En somme, le Conseil de discipline n’a pas été impressionné par le témoignage du pneumologue, à savoir qu’il aurait probablement été distrait au moment de la prise de connaissance du rapport en question en 2009. Le Conseil de discipline s’exprimait ainsi : « Le fait que l’intimé nie l’évidence en se retranchant derrière une sémantique bien inutilement lui faire perdre toute crédibilité aux yeux du Conseil de discipline qui est convaincu de sa culpabilité. Comment faire pour évaluer la conduite d’un médecin si ce dernier affirme avoir pris connaissance d’un fait mais ne pas en avoir en conscience ? Le Conseil est d’avis qu’il serait trop facile d’alléger ce genre d’argument sans plus de preuve pour se disculper. L’intimé avait l’obligation déontologique de suivre son patient mais comme il l’avoue, il ne l’a pas fait malheureusement. »

En lisant le commentaire du Conseil de discipline sur ce point, on comprend que ce dernier n’a pas aimé que le médecin ne fût pas en mesure d’offrir une meilleure explication, ce qui, semble-t-il, lui a coûté sa crédibilité. La responsabilité du pneumologue fut retenue, car ce dernier n’avait notamment aucune explication à offrir pouvant justifier son absence de prise de conscience du rapport. Pour le Conseil de discipline, l’insistance du pneumologue sur le fait qu’il était un bon médecin sans antécédent disciplinaire n’a rien apporté au débat, car il mentionne de ne pas avoir le mandat de juger la qualité de sa carrière, mais plutôt de se prononcer sur le reproche contenu dans la plainte.
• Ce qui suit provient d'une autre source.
(** A block for the file. *)
Lemma f_balloc n m H v ip k (Q : Z → kernel → Prop) :
  finv E p st n m H v i ip k → 2 ≤ n → 1 ≤ m → (length H ≤ 2)%nat →
  (∀ x, x ∈ H.*2 → data_block st v x) →
  (∀ b k', first_free v b → b < st → tinv E p (n - 2) H (view_alloc v b) k' → tframe k k' →
     fs_geo st (view_alloc v b) → m - 1 ≤ nfree st (view_alloc v b) → Q b k') →
  wp (balloc ROOTDEV) E Q k.
Proof.
  intros Hf Hn Hm HlH HH HQ. pose proof Hf as [Ht Hs Hle Hg Hfr _ _].
  destruct (nfree_first st v) as (b & Hff & Hb); [lia|].
  pose proof (first_free_data _ _ _ Hg Hff). pose proof (fs_geo_bm _ _ Hg).
  pose proof (finv_len _ _ _ _ _ _ (bitmap_block v) Hf) as Hlen.
  eapply t_balloc; [exact Ht|done|by rewrite Hs|exact Hff|by rewrite Hs|..|done|].
  - intros Hx. apply HH in Hx as [? _]. lia.
  - intros Hx. apply HH in Hx as [? _]. lia.
  - intros Hx. apply HH in Hx as [_ Hu]. destruct Hff as (_ & Hu' & _). congruence.
  - intros k' Ht' Hfr'. apply HQ; try done; [by apply alloc_geo|].
    rewrite (nfree_alloc st v b) in Hfr by done. lia.
Qed.

(** The store of a new address. *)
Lemma f_setaddr n m H v v' ip bn b k (Q : unit → kernel → Prop) :
  tinv E p n H v' k → log_start (k_log k) = st → k_ic k !! i = Some ip → st ≤ FSSIZE → fs_geo st v' →
  0 ≤ m ≤ nfree st v' → file_wf st v' (set_addr bn b ip) → grows v ip v' (set_addr bn b ip) →
  (∀ k', finv E p st n m H v' i (set_addr bn b ip) k' → iframe i k k' → Q tt k') →
  wp (setaddr i bn b) E Q k.
Proof.
  intros Ht Hs Hi Hle Hg Hm Hwf Hgr HQ. unfold setaddr. eapply wp_updinode; [exact Hi|].
  apply HQ.
  - split; try done; [by apply tinv_set_ic|]. cbn. apply list_lookup_insert_eq. by eapply lookup_lt_Some.
  - split; [|done]. intros j Hj. cbn. by rewrite list_lookup_insert_ne.
Qed.

(** What [bmap] gives its caller for block [bn]. *)
Definition bmapped (n m : Z) (v : Z → block) (ip : inode) (bn : Z) (k : kernel) (Q : Z → kernel → Prop) : Prop :=
  ∀ a v' ip' k', finv E p st n m [] v' i ip' k' → grows v ip v' ip' →
    addr_of v' ip' bn = a → a ≠ 0 → (addr_of v ip bn = 0 → v' a = zero_block) → iframe i k k' → Q a k'.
La défense de diligence a aussi été écartée, car le Conseil de discipline était d’avis que le comportement de l’intimé ne pouvait être assimilé à une erreur ou à une faute excusable. Pour lui, le médecin avait l’obligation déontologique de suivre son patient, ce qui n’a pas été fait. Une déclaration de culpabilité s’est ensuivie et au moment de la rédaction de cet article, la sanction disciplinaire n’était toujours pas connue.

LA MORALE DE L’HISTOIRE?

Dans cette dernière affaire, le Conseil de discipline a estimé que les « distractions font partie de la vie de tous médecins et qu’en fin de compte, ils [les médecins] doivent se prémunir par tous les moyens pour ne pas se faire distraire au moment de la prise de connaissance de rapports lorsqu’ils sont aussi importants pour le suivi de leurs patients ». Peu importe le nombre de patients que vous voyez dans une journée, la pratique médicale actuelle comporte de sérieux risques. Vous avez intérêt, par conséquent, de ralentir votre débit si cela menace votre capacité à suivre vos patients de façon adéquate.